Cette réalité nous enferme… Nous allons en parler. 


Pourquoi ce sujet ? 

Si j’en viens à parler de ces deux verbes, c’est en réaction – comme souvent – à des faits d’actualité, des discours creux ou dangereux, des débats politiques souvent stériles et caricaturaux, de véritables rixes médiatiques parfois… 

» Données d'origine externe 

(** C10, at a concrete token: the HS256 token of the literal scenario is
    returned as extracted, verified. *)
Lemma deserialize_compact_is_extract_then_validate_witness :
  exists obj,
    JWS.extract_compact (Imports := JWSModel.scenario)
      (JWS.to_bytes (Imports := JWSModel.scenario) (Text "eyJhbGciOiJIUzI1NiJ9.aQ.ykJjBUzgjyTygc7gjHM8emwLYvpqGRNIQvpTMHfZzI4"))
    = inr obj
    /\ outcome (JWS.validate_compact (I := JWSModel.scenario) obj (RawKey "secret") None)
       = inr tt.
Proof.
  destruct (deserialize_compact_is_extract_then_validate (I := JWSModel.scenario)
              (Text "eyJhbGciOiJIUzI1NiJ9.aQ.ykJjBUzgjyTygc7gjHM8emwLYvpqGRNIQvpTMHfZzI4")
              (RawKey "secret") None) as [_ H].
  eexists.
  assert (K := fun t obj E => proj1 (H t obj E)).
  assert (K' := fun t obj E => proj1 (proj2 (H t obj E))).
  split; [eapply K | eapply K']; vm_compute; reflexivity.
Defined.



(* ------------------------------------------------------------------ *)
(** ** Statements about the JWS facade over the modelled helpers *)






Section OverTheModel.
Variables (algs : list JWSAlgorithm) (es256k : JWSAlgorithm).
Local Abbreviation model := (JWSModel.imports algs es256k).

Lemma deserialize_compact_not_allowed value key allowed obj x :
  JWSModel.extract_compact (JWSModel.to_bytes value) = inr obj ->
  dict_get "alg" (header obj) = Some x ->
  py_in x (JWS.default_allowed allowed) = false ->
  JWS.deserialize_compact (I := model) value key allowed
  = ([Call_extract_compact],
     inl (ValueError (AlgorithmNotAllowed x (JWS.default_allowed allowed)))).
Proof.
  intros He Hx Hn. rewrite deserialize_compact_unfold.
  cbn [JWS.extract_compact JWS.to_bytes JWSModel.imports]. rewrite He.
  rewrite (validate_compact_not_allowed (I := model) obj key allowed x Hx Hn).
  reflexivity.
Qed.

Lemma py_in_not_In (a : string) (l : list string) :
  ~ In a l -> py_in (JStr a) l = false.
Proof.
  intros H. destruct (py_in (JStr a) l) eqn:E; [|reflexivity].
  apply py_in_In in E. contradiction.
Qed.

(** Nothing verifies under [none]. *)
Lemma validate_compact_none obj key allowed :
  dict_get "none" (JWS.JWS_REGISTRY (I := model)) = Some JWSModel.none ->
  dict_get "alg" (header obj) = Some (JStr "none") ->
  exists e, outcome (JWS.validate_compact (I := model) obj key allowed) = inl e.
Proof.
  intros Hr Ha.
  destruct (JWS.validate_compact (I := model) obj key allowed) as [t [e|[]]] eqn:E;
    [exists e; reflexivity|].
  apply validate_compact_inv in E
    as (a & k & algorithm & H1 & _ & _ & _ & H5 & H6 & _).
  rewrite Ha in H1. inversion H1; subst a. rewrite Hr in H5. inversion H5; subst.
  cbn [JWS.CompactData_verify JWSModel.imports] in H6.
  unfold JWSModel.CompactData_verify in H6.
  destruct (signing_input obj), (signature obj); cbn in H6; discriminate.
Qed.

(** [serialize_compact] stops at the header check or at the allow-list
    when the [alg] is not allowed. *)
Lemma serialize_compact_refused h p key allowed x :
  dict_get "alg" h = Some x ->
  py_in x (JWS.default_allowed allowed) = false ->
  exists e,
    JWS.serialize_compact (I := model) h p key allowed
    = ([Call_check_header ["alg"]], inl e)
    /\ (JWSModel.check_header h ["alg"] = inr tt ->
        e = ValueError (AlgorithmNotAllowed x (JWS.default_allowed allowed))).
Proof.
  intros Hx Hn.
  destruct (JWSModel.check_header h ["alg"]) as [e|[]] eqn:Ec.
  - exists e. split; [|discriminate].
    unfold JWS.serialize_compact, bind, call.
    cbn [JWS.check_header JWSModel.imports]. rewrite Ec. reflexivity.
  - eexists. split; [|reflexivity].
    apply serialize_compact_not_allowed; assumption.
Qed.

(** C4.  With the [none] algorithm registered under its name: a header
    with [alg] "none" is refused by [serialize_compact], and a token with
    that header by [deserialize_compact], with the not-allowed error when
    "none" is not in the allow-list (for [serialize_compact], when the
    header check has accepted the header: it comes first and its error
    would be the one raised); [deserialize_compact] refuses the
    token whenever it is not the case that "none" is allowed and the
    signature is empty; and with the default allow-list both refuse. *)
Theorem none_is_rejected
    (h : Header) (payload : bytes) (key : KeyFlexible)
    (allowed : option (list string)) (value : AnyStr) (obj : CompactData) :
  dict_get "none" (JWS.JWS_REGISTRY (I := model)) = Some JWSModel.none ->
  dict_get "alg" h = Some (JStr "none") ->
  JWSModel.extract_compact (JWSModel.to_bytes value) = inr obj ->
  dict_get "alg" (header obj) = Some (JStr "none") ->
  (~ In "none" (JWS.default_allowed allowed) ->
     (exists e,
        JWS.serialize_compact (I := model) h payload key allowed
        = ([Call_check_header ["alg"]], inl e)
        /\ (JWSModel.check_header h ["alg"] = inr tt ->
            e = ValueError (AlgorithmNotAllowed (JStr "none")
                              (JWS.default_allowed allowed))))
     /\ JWS.deserialize_compact (I := model) value key allowed
        = ([Call_extract_compact],
           inl (ValueError (AlgorithmNotAllowed (JStr "none")
                              (JWS.default_allowed allowed)))))
  /\ (~ (In "none" (JWS.default_allowed allowed) /\ signature obj = Some EmptyString) ->
      exists e, outcome (JWS.deserialize_compact (I := model) value key allowed) = inl e)
  /\ (exists e, outcome (JWS.serialize_compact (I := model) h payload key None) = inl e)
  /\ (exists e, outcome (JWS.deserialize_compact (I := model) value key None) = inl e).
Proof.
  intros Hr Hh He Ho.
  assert (Hdef : ~ In "none" (JWS.default_allowed None)).
  { cbn. intros [H|[H|[H|[]]]]; discriminate. }
  assert (Hser : forall al, ~ In "none" (JWS.default_allowed al) ->
     exists e,
       JWS.serialize_compact (I := model) h payload key al
       = ([Call_check_header ["alg"]], inl e)
       /\ (JWSModel.check_header h ["alg"] = inr tt ->
           e = ValueError (AlgorithmNotAllowed (JStr "none") (JWS.default_allowed al)))).
  { intros al Hn. apply serialize_compact_refused; [assumption|].
    apply py_in_not_In; assumption. }
  assert (Hdes : forall al,
     exists e, outcome (JWS.deserialize_compact (I := model) value key al) = inl e).
  { intros al. rewrite deserialize_compact_unfold.
    cbn [JWS.extract_compact JWS.to_bytes JWSModel.imports]. rewrite He.
    destruct (validate_compact_none obj key al Hr Ho) as [e E].
    exists e. cbn [outcome snd] in *. rewrite E. reflexivity. }
  repeat split.
  - apply Hser; assumption.
  - apply deserialize_compact_not_allowed with (obj := obj); try assumption.
    apply py_in_not_In; assumption.
  - intros _. apply Hdes.
  - destruct (Hser None Hdef) as (e & E & _). exists e. rewrite E. reflexivity.
  - apply Hdes.
Qed.



(** The run of [serialize_compact] up to the signing, which decides. *)
Lemma serialize_compact_signing h p key k allowed a algorithm :
  JWSModel.check_header h ["alg"] = inr tt ->
  dict_get "alg" h = Some (JStr a) ->
  In a (JWS.default_allowed allowed) ->
  JwkModel.guess_key_with key h (Some "sign") = inr k ->
  JwkModel.check_use k "sig" = inr tt ->
  dict_get a (JWS.JWS_REGISTRY (I := model)) = Some algorithm ->
  JWS.serialize_compact (I := model) h p key allowed
  = (serialize_compact_calls h p (JStr a) a,
     JWSModel.CompactData_sign (new_CompactData h p) algorithm k).
Proof.
  intros Hc Ha Hin Hg Hu Hr.
  rewrite (serialize_compact_run (I := model) h p key allowed a k algorithm);
    try assumption.
  unfold serialize_compact_calls. rewrite (registry_lookup _ _ Hr). reflexivity.
Qed.


(** C7.  Whenever [serialize_compact] returns, what it returns is
    b64url(compact_json(header)), a dot, b64url(payload), a dot and
    b64url(signature), where the signature is the one the algorithm
    registered under the header's [alg] computes, with the resolved key,
    over b64url(compact_json(header)), a dot, b64url(payload). *)
Theorem serialize_compact_format
    (h : Header) (p : bytes) (key : KeyFlexible)
    (allowed : option (list string)) (t : list event) (out : bytes) :
  JWS.serialize_compact (I := model) h p key allowed = (t, inr out) ->
  exists a algorithm k sig,
    dict_get "alg" h = Some (JStr a)
    /\ dict_get a (JWS.JWS_REGISTRY (I := model)) = Some algorithm
    /\ JwkModel.guess_key_with key h (Some "sign") = inr k
    /\ alg_sign algorithm
         (urlsafe_b64encode (compact_json h) ++ "." ++ urlsafe_b64encode p) k
       = inr sig
    /\ out = urlsafe_b64encode (compact_json h) ++ "."
             ++ urlsafe_b64encode p ++ "." ++ urlsafe_b64encode sig.
Proof.
  intros H. apply serialize_compact_inv in H
    as (a & k & algorithm & _ & Ha & _ & Hk & _ & Hr & Hs & _).
  cbn [JWS.CompactData_sign JWS.guess_key JWSModel.imports] in Hs, Hk.
  unfold JWSModel.CompactData_sign, JWSModel.make_signing_input, rbind in Hs.
  cbn [header payload new_CompactData] in Hs.
  destruct (JwkModel.check_alg k (alg_name algorithm)); [discriminate|].
  destruct (JwkModel.check_key_op k "sign"); [discriminate|].
  destruct (alg_sign algorithm _ k) as [e|sig] eqn:Esig; [discriminate|].
  inversion Hs; subst out.
  exists a, algorithm, k, sig. repeat split; try assumption.
  rewrite append_assoc. reflexivity.
Qed.

(** ** Round trip of the compact form *)

Lemma split_three (a b c : bytes) :
  contains_byte "." a = false ->
  contains_byte "." b = false ->
  contains_byte "." c = false ->
  split_on "." ((a ++ JWSModel.dot ++ b) ++ JWSModel.dot ++ c) = [a; b; c].
Proof.
  intros Ha Hb Hc. rewrite append_assoc.
  change (JWSModel.dot ++ b) with (String "." b).
  change (JWSModel.dot ++ c) with (String "." c).
  change (String "." b ++ String "." c) with (String "." (b ++ String "." c)).
  rewrite (split_on_app "." a _ Ha), (split_on_app "." b _ Hb), (split_on_whole "." c Hc).
  reflexivity.
Qed.

(** Extracting a token of three segments that decode. *)
Lemma extract_compact_segments (H P S hj : bytes) (h : Header) (p sig : bytes) :
  contains_byte "." H = false ->
  contains_byte "." P = false ->
  contains_byte "." S = false ->
  urlsafe_b64decode H = Some hj ->
  json_loads_object hj = Some h ->
  urlsafe_b64decode P = Some p ->
  urlsafe_b64decode S = Some sig ->
  JWSModel.extract_compact ((H ++ JWSModel.dot ++ P) ++ JWSModel.dot ++ S)
  = inr {| header := h; payload := p; signature := Some sig;
           signing_input := Some (H ++ JWSModel.dot ++ P) |}.
Proof.
  intros HH HP HS EH Eh EP ES. unfold JWSModel.extract_compact.
  rewrite split_three by assumption. rewrite EH, Eh, EP, ES. reflexivity.
Qed.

On sait tous, ou l’on croit savoir, « qu’être » s’utilise généralement pour exprimer un état, une attitude ou une action, tandis que le verbe « avoir » s’utilise pour exprimer la possession. En espagnol, contrairement au français, il y a deux verbes pour exprimer « être » : « ser » et « estar », qui distinguent des sens distincts entre état et action. Mais il y en a deux aussi pour « avoir » avec « tener » pour évoquer la possession, tandis que l’auxiliaire se dit « haber ». 

Revenus à notre langue française, ce que l’on ne perçoit pas nécessairement c’est combien il devient difficile, dans ce premier quart de 21ème siècle chaotique, d’avoir et d’être… ou d’être et d’avoir été. 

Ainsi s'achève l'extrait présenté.